Maison de retraite

Le jardin d’une maison de retraite. Une vieille femme, Françoise vient s’asseoir péniblement sur un banc. Elle rêve ou elle lit, ou tricote…
Passe une autre vieille, Suzanne, avec son déambulateur (ou une canne), courbée, le regard vers le sol.
Françoise la reconnait.

Françoise – Mais… c’est toi Suzanne ?
Suzanne lève la tête.
Suzanne – Françoise ? Ma sœur Françoise ! (Elles se donnent l’accolade) Mais qu’est-ce que tu fais là ?
Françoise – Eh bien tu vois, je prends l’air… Mais… tu es aussi dans cette maison de retraite ?
Suzanne – Ben oui, ça fait… ça fait…
Françoise – Et on ne s’était jamais encore rencontrées ! ça alors !… quelle surprise !
Suzanne s’assied difficilement près de Françoise.
Suzanne – Tu peux le dire, c’est une surprise. Combien de temps qu’on ne s’était pas vu ?
Françoise – Depuis que tu es passée honoraire !
Suzanne – Dix ans déjà ! Et toi, tu vas toujours en tenue ?
Françoise – Non, ici, ce n’est plus possible, je n’ai pas la permission de minuit.
Rires
Mais la maçonnerie m’occupe encore beaucoup. Tu peux pas savoir !
Suzanne – Comment ça ? tu ne vas plus en loge ! … Ah oui, la maçonnerie, tu veux dire que… que tu fais construire, c’est ça ? tu vas quitter cette maison de retraite ?
Françoise – Ah non ! bien au contraire, si tu savais…
Suzanne – Alors dis-moi, raconte…
Françoise – Eh bien tous les soirs je maçonne !
Suzanne – Tu maçonnes ?
Françoise – Voilà. Ça fait deux mois maintenant que j’ai fait la connaissance d’un petit vieux…
Suzanne – Ahhh !
Françoise – Il occupe la chambre d’à côté !
Suzanne – Ouah ! tu as un petit ami ? c’est merveilleux !
Françoise – C’est la meilleure chose qui me soit arrivée, et en plus, tu vas rire… il est franc-maçon !
Suzanne – Un frère ! Quelle chance ! Et alors ?
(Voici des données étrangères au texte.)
(* ===== verification/SchedulerRun.v ===== *)
(** * Runs of the scheduler

    The steps of a kernel that schedules threads, and what holds in every run: no thread
    that can run is lost, preemption never fails, and waiting is bounded. *)

From stdpp Require Import base numbers list option gmap relations.
From S2P Require Import Prelude.
From S2P Require Import Scheduler.
From S2P Require Import SchedulerInv.
From S2P Require Import SchedulerSteps.

Local Open Scope Z_scope.

Implicit Types (l : list Z) (s : sched) (t x y pid : Z).

(** ** Steps *)

(** What happens between preemptions: blockers get ready or come into being, the current thread blocks,
    stops or ends, threads are interrupted, get signals, are created and reaped, processes are created, stopped
    and continued, and end when they have no thread left.  The idle thread does none of these, and the threads of its
    process do not stop. *)
Inductive other_step : sched → sched → Prop :=
  | step_ready s bs : (∀ b, is_Some (blockers s !! b) → is_Some (bs !! b)) → other_step s (with_blockers s bs)
  | step_block s b yields s' : cur_thread s ≠ kidle s → block s b = Done (yields, s') → other_step s s'
  | step_interrupt s t r s' : is_Some (threads s !! t) → interrupt s t = Done (r, s') → other_step s s'
  | step_signal s t sig s' : is_Some (threads s !! t) → queue_signal s t sig = Done s' → other_step s s'
  | step_stop s pid r s' : is_Some (procs s !! pid) → stop s pid = Done (r, s') → other_step s s'
  | step_stop_self s s' : runnable s (cur_thread s) →
      (∀ th p, threads s !! cur_thread s = Some th → procs s !! _process th = Some p → kidle s ∉ _tids p) →
      stop_if_should_stop s = Done s' → other_step s s'
  | step_cont s pid s' : is_Some (procs s !! pid) → cont s pid = Done s' → other_step s s'
  | step_die s s' : cur_thread s ≠ kidle s → runnable s (cur_thread s) → die s = Done s' → other_step s s'
  | step_reap s t s' : state_of s t = Some DEAD → t ≠ cur_thread s → t ≠ kidle s → reap s t = Done s' → other_step s s'
  | step_spawn s pid p t s' : procs s !! pid = Some p → pid ∈ processes s → p_state p = ALIVE → threads s !! t = None →
      spawn s pid t = Done s' → other_step s s'
  | step_create s pid t kernel s' : procs s !! pid = None → threads s !! t = None →
      add_process (new_process s pid t kernel) pid = Done s' → other_step s s'
  | step_end s pid p s' : procs s !! pid = Some p → _tids p = [] → end_process s pid = Done s' → other_step s s'
  | step_remove s pid p : procs s !! pid = Some p → _tids p = [] → other_step s (remove_process s pid).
Françoise – Alors tous les soirs, après le dîner, il vient dans ma chambre…
Suzanne – raconte !
Françoise – il s’assoit au bord du lit. Il me donne l’accolade… (ravie, transportée) je le laisse me presser contre lui… le haut… le bas…
Suzanne – Dis-moi tout !
Françoise – alors notre tenue commence…
Suzanne – en petite tenue ?
Françoise – (elle poursuit sa rêverie) nous lisons nos rituels d’ouverture, un jour le mien, un jour le sien -nous ne travaillons pas un même rite ! – Nous revivons notre initiation, je lui retrousse son pantalon, il me passe une pantoufle, je lui dégrafe sa chemise, il me passe le cordon de son peignoir autour du cou, nous buvons notre tisane au même calice, il me fait le coup de la prise de sang, nous rions ! nous nous applaudissons, tantôt l’acclamation française, tantôt l’écossaise… Osons ! Osons ! Osons ! qu’on dit pour rigoler.
Suzanne(qui commençait à s’ennuyer, et qui est tout à coup excitée) Et vous osez ?
Françoise – On ose tout ! On joue même à être Vénérable !
Suzanne(vicelarde) Et bien sûr, c’est toi qui lui tiens le maillet !… et lui, il reste toujours d’équerre ?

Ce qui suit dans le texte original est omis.